Work to complete:
Pull every line holding the string "else" from the records below.

Given information:
::::
(** X12.  The constructor [vec(size, pad)] with a [realloc] that succeeds
    gives a well-formed vector of [size] copies of [pad] (the empty vector
    when [size <= 0]), whose capacity is 0 for [size <= 0] and the
    increment [capacity] computes from 0 otherwise. *)
Theorem vec_padded_replicates size pad :
  size < int_max ->
  exists v : vec T,
    vec_padded ReallocOk size pad =
      (Ret tt, v, (fun k => Store (Z.of_nat k)) <$> seq 0 (Z.to_nat size)) /\
    well_formed v (replicate (Z.to_nat size) pad) /\
    cap v = (if 0 <? size then capacity_add 0 size else 0).
Proof.
  intros Hsize. unfold vec_padded, growTo_pad.
  destruct (grow_run store Store pad vec_new [] size) as (v' & Hrun & Hwf & Hcap & _).
  - intros i b s c. apply store_slot.
  - unfold well_formed, represents, vec_new, int_max. cbn. repeat split; lia.
  - exact Hsize.
  - unfold vec_new, int_max. cbn. lia.
  - exists v'. change (sz vec_new) with 0 in Hrun, Hwf.
    rewrite Z.sub_0_r in Hrun, Hwf. cbn [app cap vec_new] in Hwf, Hcap.
    split; [exact Hrun | split; [exact Hwf|]].
    rewrite Hcap. now destruct (0 <? size).
Qed.

End Growth.

(** The theorems at a vector of two elements grown to five. *)
Lemma growTo_pad_fills_witness :
  exists v',
    growTo_pad ReallocOk 5 0 (mkVec (Some [Some 7; Some 8]) 2 2) =
      (Ret tt, v', (fun k => Store (2 + Z.of_nat k)) <$> seq 0 (Z.to_nat (5 - 2))) /\
    well_formed v' ([7; 8] ++ replicate (Z.to_nat (5 - 2)) 0) /\
    cap v' = (if 2 <? 5 then 2 + capacity_add 2 5 else 2) /\
    (5 <= 2 -> v' = mkVec (Some [Some 7; Some 8]) 2 2).
Proof.
  apply (growTo_pad_fills (mkVec (Some [Some 7; Some 8]) 2 2) [7; 8] 5 0).
  - unfold well_formed, represents, int_max. cbn. repeat split; lia.
  - unfold int_max. lia.
  - unfold int_max. cbn. lia.
Defined.

Lemma growTo_default_constructs_witness :
  exists v',
    growTo 0 ReallocOk 5 (mkVec (Some [Some 7; Some 8]) 2 2) =
      (Ret tt, v', (fun k => Ctor (2 + Z.of_nat k)) <$> seq 0 (Z.to_nat (5 - 2))) /\
    well_formed v' ([7; 8] ++ replicate (Z.to_nat (5 - 2)) 0) /\
    (5 <= 2 -> v' = mkVec (Some [Some 7; Some 8]) 2 2).
Proof.
  apply (growTo_default_constructs 0 (mkVec (Some [Some 7; Some 8]) 2 2) [7; 8] 5).
  - unfold well_formed, represents, int_max. cbn. repeat split; lia.
  - unfold int_max. lia.
  - unfold int_max. cbn. lia.
Defined.

(** The theorem at five copies of 0. *)
Lemma vec_padded_replicates_witness :
  exists v : vec Z,
    vec_padded ReallocOk 5 0 =
      (Ret tt, v, (fun k => Store (Z.of_nat k)) <$> seq 0 (Z.to_nat 5)) /\
    well_formed v (replicate (Z.to_nat 5) 0) /\
    cap v = (if 0 <? 5 then capacity_add 0 5 else 0).
Proof.
  apply (vec_padded_replicates 5 0). unfold int_max. lia.
Defined.

Section Aliasing.
Context {T : Type}.
Implicit Types (v a b : vec T) (h : list (vec T)) (l : list T).

Lemma hbind_run {A B} (m : H T A) (f : A -> H T B) h x h' t r h'' t' :
  m h = (Ret x, h', t) -> f x h' = (r, h'', t') ->
  (m ≫= f) h = (r, h'', t ++ t').
Proof. intros Hm Hf. unfold mbind, H_mbind, H_bind. now rewrite Hm, Hf. Qed.

Lemma on_run {A} p (m : M T A) h v r v' t :
  h !! p = Some v -> m v = (r, v', t) ->
  on p m h = (r, <[p := v']> h, (fun x => (p, x)) <$> t).
Proof. intros Hp Hm. unfold on. now rewrite Hp, Hm. Qed.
::::
Your solution:
    cap v = (if 0 <? size then capacity_add 0 size else 0).
    cap v' = (if 2 <? 5 then 2 + capacity_add 2 5 else 2) /\
    cap v = (if 0 <? 5 then capacity_add 0 5 else 0).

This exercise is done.